*What is required*
Give back exactly the lines of the data below, starting with the line that has "sizes are [uint32_t], the" and going on through the line that has "let buffer := EncodedVideoFrameBuffer".

Saved entries:
------------------------------------------------
(* ===== verification/VideoPipeline.v ===== *)
(** * From the application's frames to the encoder, and from the decoder back

    Models [core/service/dummy_video_source.{h,cc}], [dummy_video_encoder.{h,cc}] and
    [sdk/video_receiver.cpp].  The application hands in frames it has encoded itself:
    the source wraps the bytes as if they were the luma plane of an image, and the
    encoder takes them out again.  Of WebRTC, [FindNaluIndices] (the payload offsets
    it finds), [ParseNaluType], the supported formats and the clock are parameters;
    bytes are [Z]. *)

From stdpp Require Import base strings list.
From Stdlib Require Import ZArith Lia Ascii.
From S2P Require Import Prelude Strings MediaController MediaControllerFacts.

#[local] Open Scope list_scope.

(** ** Frames *)

(** The three planes and the strides of an [I420BufferInterface]; a null plane is
    [None]. *)
Record I420Buffer : Type := mkI420 {
  DataY : option (list Z);
  DataU : option (list Z);
  DataV : option (list Z);
  StrideY : Z
}.

(** [EncodedVideoI420Buffer]: [StrideY] converts the size to [int]. *)
Record EncodedVideoI420Buffer : Type := mkEncoded { m_width : Z; m_height : Z; m_encoded_data : list Z }.
Definition encoded_i420 (b : EncodedVideoI420Buffer) : I420Buffer :=
  mkI420 (Some (m_encoded_data b)) None None (wrap32 (Z.of_nat (length (m_encoded_data b)))).

(** A [VideoFrameBuffer]: the application's, a decoded image, or another one, native
    or not, that has no image in memory. *)
Inductive VideoFrameBuffer : Type :=
| EncodedVideoFrameBuffer (m_buffer : EncodedVideoI420Buffer)
| DecodedBuffer (image : I420Buffer)
| OtherBuffer (native : bool).

Definition is_native (b : VideoFrameBuffer) : bool :=
  match b with EncodedVideoFrameBuffer _ => true | DecodedBuffer _ => false | OtherBuffer n => n end.
Definition GetI420 (b : VideoFrameBuffer) : option I420Buffer :=
  match b with
  | EncodedVideoFrameBuffer e => Some (encoded_i420 e)
  | DecodedBuffer i => Some i
  | OtherBuffer _ => None
  end.

Record VideoFrame : Type := mkFrame {
  video_frame_buffer : VideoFrameBuffer;
  vf_width : Z;
  vf_height : Z;
  vf_timestamp : Z;
  vf_render_time_ms : Z;
  vf_ntp_time_ms : Z
}.

(** ** The source *)

(** [ref_count_] has no initializer: its first value is an argument. *)
Record DummyVideoSource : Type := mkDummySource { src_width : Z; src_height : Z; ref_count_ : Z }.
Definition new_source (garbage width height : Z) : DummyVideoSource := mkDummySource width height garbage.

Definition AddRef (s : DummyVideoSource) : DummyVideoSource :=
  mkDummySource (src_width s) (src_height s) (wrap32 (ref_count_ s + 1)).
(** True: [kDroppedLastRef]. *)
Definition Release (s : DummyVideoSource) : bool * DummyVideoSource :=
  let count := wrap32 (ref_count_ s - 1) in
  (count =? 0, mkDummySource (src_width s) (src_height s) count).

Inductive SourceState : Type := kInitializing | kLive | kEnded | kMuted.
Definition src_state (s : DummyVideoSource) : SourceState := kLive.
Definition src_remote (s : DummyVideoSource) : bool := false.
Definition src_is_screencast (s : DummyVideoSource) : bool := true.
Definition src_needs_denoising (s : DummyVideoSource) : option bool := Some false.

(** The frame given to [OnFrame]; [now] is [rtc::TimeMillis()].  The constructor's
    sizes are [uint32_t], the buffer's [int32_t]. *)
Definition InputFrame (now : Z) (s : DummyVideoSource) (data : list Z) : VideoFrame :=
  let buffer := EncodedVideoFrameBuffer (mkEncoded (wrap32 (src_width s)) (wrap32 (src_height s)) data) in
  mkFrame buffer (wrap32 (src_width s)) (wrap32 (src_height s)) 0 now 0.

(** ** The encoder *)

Definition WEBRTC_VIDEO_CODEC_OK : Z := 0.
Definition WEBRTC_VIDEO_CODEC_ERR_PARAMETER : Z := -4.
Definition WEBRTC_VIDEO_CODEC_UNINITIALIZED : Z := -7.

Inductive VideoFrameType : Type := kVideoFrameKey | kVideoFrameDelta.
Definition kIdr : Z := 5.

Record EncodedImage : Type := mkImage {
  ei_data : list Z;
  ei_encodedWidth : Z;
  ei_encodedHeight : Z;
  ei_capture_time_ms : Z;
  ei_timestamp : Z;
  ei_ntp_time_ms : Z;
  ei_frameType : VideoFrameType
}.

(** [m_encoded_image_callback], by address. *)
Record DummyEncoder : Type := mkEncoder { m_encoded_image_callback : option nat }.
Definition new_encoder : DummyEncoder := mkEncoder None.

Inductive encoder_effect : Type := OnEncodedImage (callback : nat) (image : EncodedImage).

Abbreviation enc_handler := (M DummyEncoder encoder_effect).

Definition InitEncode : enc_handler Z := mret WEBRTC_VIDEO_CODEC_OK.
Definition RegisterEncodeCompleteCallback (callback : option nat) : enc_handler Z :=
  _ ← modify (fun _ => mkEncoder callback); mret WEBRTC_VIDEO_CODEC_OK.
Definition enc_Release : enc_handler Z := mret WEBRTC_VIDEO_CODEC_OK.
Definition SetRates : enc_handler unit := skip.
(** [DummyEncoder::Encode], which the H.264 encoder overrides. *)
Definition base_Encode (frame : VideoFrame) : enc_handler Z := mret WEBRTC_VIDEO_CODEC_OK.

Section encoder.
Variable FindNaluIndices : list Z -> list nat.
Variable ParseNaluType : Z -> Z.

(** The loop over the indices; [None] where it reads past the end of the data. *)
Fixpoint frame_type (data : list Z) (indices : list nat) : option VideoFrameType :=
  match indices with
  | [] => Some kVideoFrameDelta
  | i :: indices =>
      match data !! i with
      | None => None
      | Some byte => if ParseNaluType byte =? kIdr then Some kVideoFrameKey else frame_type data indices
      end
  end.

(** [DummyH264Encoder::Encode].  [len] is the stride converted to [uint32_t];
    [EncodedImageBuffer::Create] copies [len] bytes. *)
Definition Encode (frame : VideoFrame) : enc_handler Z :=
  s ← get;
  match m_encoded_image_callback s with
  | None => mret WEBRTC_VIDEO_CODEC_UNINITIALIZED
  | Some callback =>
      let buffer := video_frame_buffer frame in
      if negb (is_native buffer) then mret WEBRTC_VIDEO_CODEC_ERR_PARAMETER
      else
        image ← deref "buffer->GetI420()" (GetI420 buffer);
        data ← deref "DataY()" (DataY image);
        let len := Z.to_nat (StrideY image mod 4294967296) in
        if (length data <? len)%nat then throw (Thrown "read past the end of the buffer")
        else
          match frame_type (take len data) (FindNaluIndices (take len data)) with
          | None => throw (Thrown "data[index.payload_start_offset]")
          | Some frameType =>
              _ ← emit (OnEncodedImage callback (mkImage (take len data) (vf_width frame) (vf_height frame)
                    (vf_render_time_ms frame) (vf_timestamp frame) (vf_ntp_time_ms frame) frameType));
              mret WEBRTC_VIDEO_CODEC_OK
          end
  end.
End encoder.

Record EncoderInfo : Type := mkInfo {
  supports_native_handle : bool;
  implementation_name : string;
  has_trusted_rate_controller : bool
}.
Definition base_GetEncoderInfo : EncoderInfo := mkInfo true "NULL_Encoder" true.
Definition GetEncoderInfo : EncoderInfo := mkInfo true "NULL_H264Encoder" true.

(** [absl::EqualsIgnoreCase(format.name, "H264")]; the factory's formats are the
    supported ones. *)
Definition EqualsIgnoreCase (a b : str) : bool := bool_decide (tolower <$> a = tolower <$> b).
Definition CreateVideoEncoder (name : str) : option DummyEncoder :=
  if EqualsIgnoreCase name (lit "H264") then Some new_encoder else None.
Definition GetSupportedFormats (SupportedH264Codecs : list str) : list str :=
  foldl (fun l format => l ++ [format]) [] SupportedH264Codecs.

(** ** The receiver *)

Record VideoReceiver : Type := mkReceiver { vr_trackName : string; vr_cb : option nat }.

Inductive receiver_effect : Type :=
| YuvCallback (cb : nat) (trackName : string) (y u v : option (list Z)) (width height : Z).

Definition OnFrame (r : VideoReceiver) (frame : VideoFrame) : outcome (list receiver_effect) :=
  match vr_cb r with
  | None => Done []
  | Some cb =>
      match GetI420 (video_frame_buffer frame) with
      | None => Fault (NullDeref "GetI420()")
      | Some i => Done [YuvCallback cb (vr_trackName r) (DataY i) (DataU i) (DataV i) (vf_width frame) (vf_height frame)]
      end
  end.

(** ** What arrives *)

(** The source of the media controller's track. *)
Definition source_of (s : VideoSource) : DummyVideoSource := new_source 0 (vs_width s) (vs_height s).

Section pipeline.
Variable FindNaluIndices : list Z -> list nat.
Variable ParseNaluType : Z -> Z.
(** The payload of a unit starts inside the data it was found in. *)
Hypothesis offsets_inside : forall data i, i ∈ FindNaluIndices data -> (i < length data)%nat.

(** A unit of the given type among the indices. *)
Definition has_unit (data : list Z) (indices : list nat) (type : Z) : Prop :=
  exists i byte, i ∈ indices /\ data !! i = Some byte /\ ParseNaluType byte = type.

Lemma frame_type_spec data indices :
  (forall i, i ∈ indices -> (i < length data)%nat) ->
  exists t, frame_type ParseNaluType data indices = Some t /\
    (t = kVideoFrameKey <-> has_unit data indices kIdr).
Proof.
  induction indices as [|i indices IH]; intros Hin; simpl.
  - eexists. split; [reflexivity|]. split; [done|]. intros (i & b & Hi & _). by apply not_elem_of_nil in Hi.
  - destruct (lookup_lt_is_Some_2 data i) as [b Hb]; [apply Hin; by left|]. rewrite Hb.
    destruct (IH (fun j Hj => Hin j (list_elem_of_further _ _ _ Hj))) as (t & -> & Ht).
    destruct (ParseNaluType b =? kIdr) eqn:Hk; eexists; (split; [reflexivity|]).
    + apply Z.eqb_eq in Hk. split; [intros _|done]. exists i, b. split; [by left | done].
    + apply Z.eqb_neq in Hk. rewrite Ht. split; intros (j & b' & Hj & Hb' & Hp).
      * exists j, b'. split; [by right | done].
      * exists j, b'. apply elem_of_cons in Hj as [->|Hj]; [congruence | done].
Qed.

Lemma stride_length (data : list Z) :
  Z.of_nat (length data) < 4294967296 ->
  Z.to_nat (wrap32 (Z.of_nat (length data)) mod 4294967296) = length data.
Proof.
  intros Hl. unfold wrap32. rewrite Zminus_mod_idemp_l.
  replace (Z.of_nat (length data) + 2147483648 - 2147483648) with (Z.of_nat (length data)) by lia.
  rewrite Z.mod_small by lia. lia.
Qed.

(** A frame of the application reaches the network unchanged.  What the media
    controller's [inputFrame] hands to a track's source, the encoder passes on once,
    byte for byte, with the size the source was made with and the time it came in; it
    is marked a key frame exactly when one of its units is an IDR slice.  This holds
    for every length a frame can have (32 bits), although the length travels as an
    [int] on the way. *)
Theorem frame_reaches_encoder `{HashOrder} trackName data now mc vs callback :
  mc_sourceMap mc !! trackName = Some (Some vs) -> Z.of_nat (length data) < 4294967296 ->
  mc_inputFrame trackName data mc = Done (tt, mc, [MInputFrame trackName vs data]) /\
  exists image,
    Encode FindNaluIndices ParseNaluType (InputFrame now (source_of vs) data) (mkEncoder (Some callback)) =
      Done (WEBRTC_VIDEO_CODEC_OK, mkEncoder (Some callback), [OnEncodedImage callback image]) /\
    ei_data image = data /\ ei_encodedWidth image = wrap32 (vs_width vs) /\
    ei_encodedHeight image = wrap32 (vs_height vs) /\ ei_capture_time_ms image = now /\
    (ei_frameType image = kVideoFrameKey <-> has_unit data (FindNaluIndices data) kIdr).
Proof.
  intros Hs Hl. split; [unfold mc_inputFrame, map_at; run_M; by rewrite Hs|].
  destruct (frame_type_spec data (FindNaluIndices data)) as (t & Ht & Hkey); [apply offsets_inside|].
  unfold Encode. run_M. rewrite stride_length, Nat.ltb_irrefl, firstn_all, Ht by done.
  eexists. split; [reflexivity|]. simpl. by repeat (split; [done|]).
Qed.
End pipeline.

(** The encoder takes nothing else: without a callback it answers
    [UNINITIALIZED], an image that is not native is refused with [ERR_PARAMETER], and
    neither reaches the callback; a native buffer of another kind has no image, and
    dereferencing it is fatal.  The receiver hands the three planes of a decoded
    image to the application. *)
Theorem encoder_refuses FindNaluIndices ParseNaluType frame callback r cb image :
  Encode FindNaluIndices ParseNaluType frame new_encoder = Done (WEBRTC_VIDEO_CODEC_UNINITIALIZED, new_encoder, []) /\
  (is_native (video_frame_buffer frame) = false ->
     Encode FindNaluIndices ParseNaluType frame (mkEncoder (Some callback)) =
       Done (WEBRTC_VIDEO_CODEC_ERR_PARAMETER, mkEncoder (Some callback), [])) /\
  (video_frame_buffer frame = OtherBuffer true ->
     Encode FindNaluIndices ParseNaluType frame (mkEncoder (Some callback)) = Fault (NullDeref "buffer->GetI420()")) /\
  (video_frame_buffer frame = DecodedBuffer image -> vr_cb r = Some cb ->
     OnFrame r frame = Done [YuvCallback cb (vr_trackName r) (DataY image) (DataU image) (DataV image)
                               (vf_width frame) (vf_height frame)]).
Proof.
  split; [done|]. split; [|split].
  - intros Hn. unfold Encode. run_M. by rewrite Hn.
  - intros Hb. unfold Encode. run_M. by rewrite Hb.
  - intros Hb Hcb. unfold OnFrame. by rewrite Hb, Hcb.
Qed.

(** Units that follow the start code 0 0 1. *)
Fixpoint start_codes (i : nat) (data : list Z) : list nat :=
  match data with
  | 0 :: ((0 :: 1 :: _ :: _) as data') => (i + 3)%nat :: start_codes (S i) data'
  | _ :: data' => start_codes (S i) data'
  | [] => []
  end.

Lemma start_codes_inside k data i : i ∈ start_codes k data -> (i < k + length data)%nat.
Proof.
  revert k. induction data as [|a data IH]; intros k; simpl; [by intros ?%not_elem_of_nil|].
  assert (Hrest : i ∈ start_codes (S k) data -> (i < k + S (length data))%nat).
  { intros Hi. specialize (IH (S k) Hi). lia. }
  destruct a as [|p|p]; try done. destruct data as [|[|q|q] [|[|[?|?|]|?] [|? ?]]]; try done.
  intros [->|Hi]%elem_of_cons; [simpl; lia | by apply Hrest].
Qed.

Definition one_source : MediaController :=
  mkMC OptionsDefault true (Some 0%nat) (Some 0%nat) None [] None ∅ {["front" := Some (mkSource 1280 720)]}%string ∅ ∅ ∅ [].

Lemma frame_reaches_encoder_witness :
  exists image,
    Encode (start_codes 0) (fun b => b mod 32) (InputFrame 7 (source_of (mkSource 1280 720)) [0; 0; 0; 1; 101; 9])
      (mkEncoder (Some 3%nat)) =
      Done (WEBRTC_VIDEO_CODEC_OK, mkEncoder (Some 3%nat), [OnEncodedImage 3 image]) /\ ei_encodedWidth image = 1280.
Proof.
  assert (Hs : mc_sourceMap one_source !! "front"%string = Some (Some (mkSource 1280 720))) by (vm_compute; reflexivity).
  destruct (frame_reaches_encoder (start_codes 0) (fun b => b mod 32) (start_codes_inside 0) "front"%string
    [0; 0; 0; 1; 101; 9] 7 one_source (mkSource 1280 720) 3%nat Hs ltac:(simpl; lia)) as (_ & image & He & _ & Hw & _).
  exists image. split; [exact He | exact Hw].
Defined.

Definition black : VideoFrame := mkFrame (DecodedBuffer (mkI420 (Some [0]) (Some [1]) (Some [2]) 1)) 1 1 0 0 0.

Lemma encoder_refuses_witness :
  is_native (video_frame_buffer black) = false /\
  OnFrame (mkReceiver "front"%string (Some 4%nat)) black =
    Done [YuvCallback 4 "front"%string (Some [0]) (Some [1]) (Some [2]) 1 1].
Proof.
  split; [reflexivity|].
  exact (proj2 (proj2 (proj2 (encoder_refuses (start_codes 0) (fun b => b mod 32) black 3%nat
    (mkReceiver "front"%string (Some 4%nat)) 4%nat (mkI420 (Some [0]) (Some [1]) (Some [2]) 1)))) eq_refl eq_refl).
Defined.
------------------------------------------------
*Exercise result*
    sizes are [uint32_t], the buffer's [int32_t]. *)
Definition InputFrame (now : Z) (s : DummyVideoSource) (data : list Z) : VideoFrame :=
  let buffer := EncodedVideoFrameBuffer (mkEncoded (wrap32 (src_width s)) (wrap32 (src_height s)) data) in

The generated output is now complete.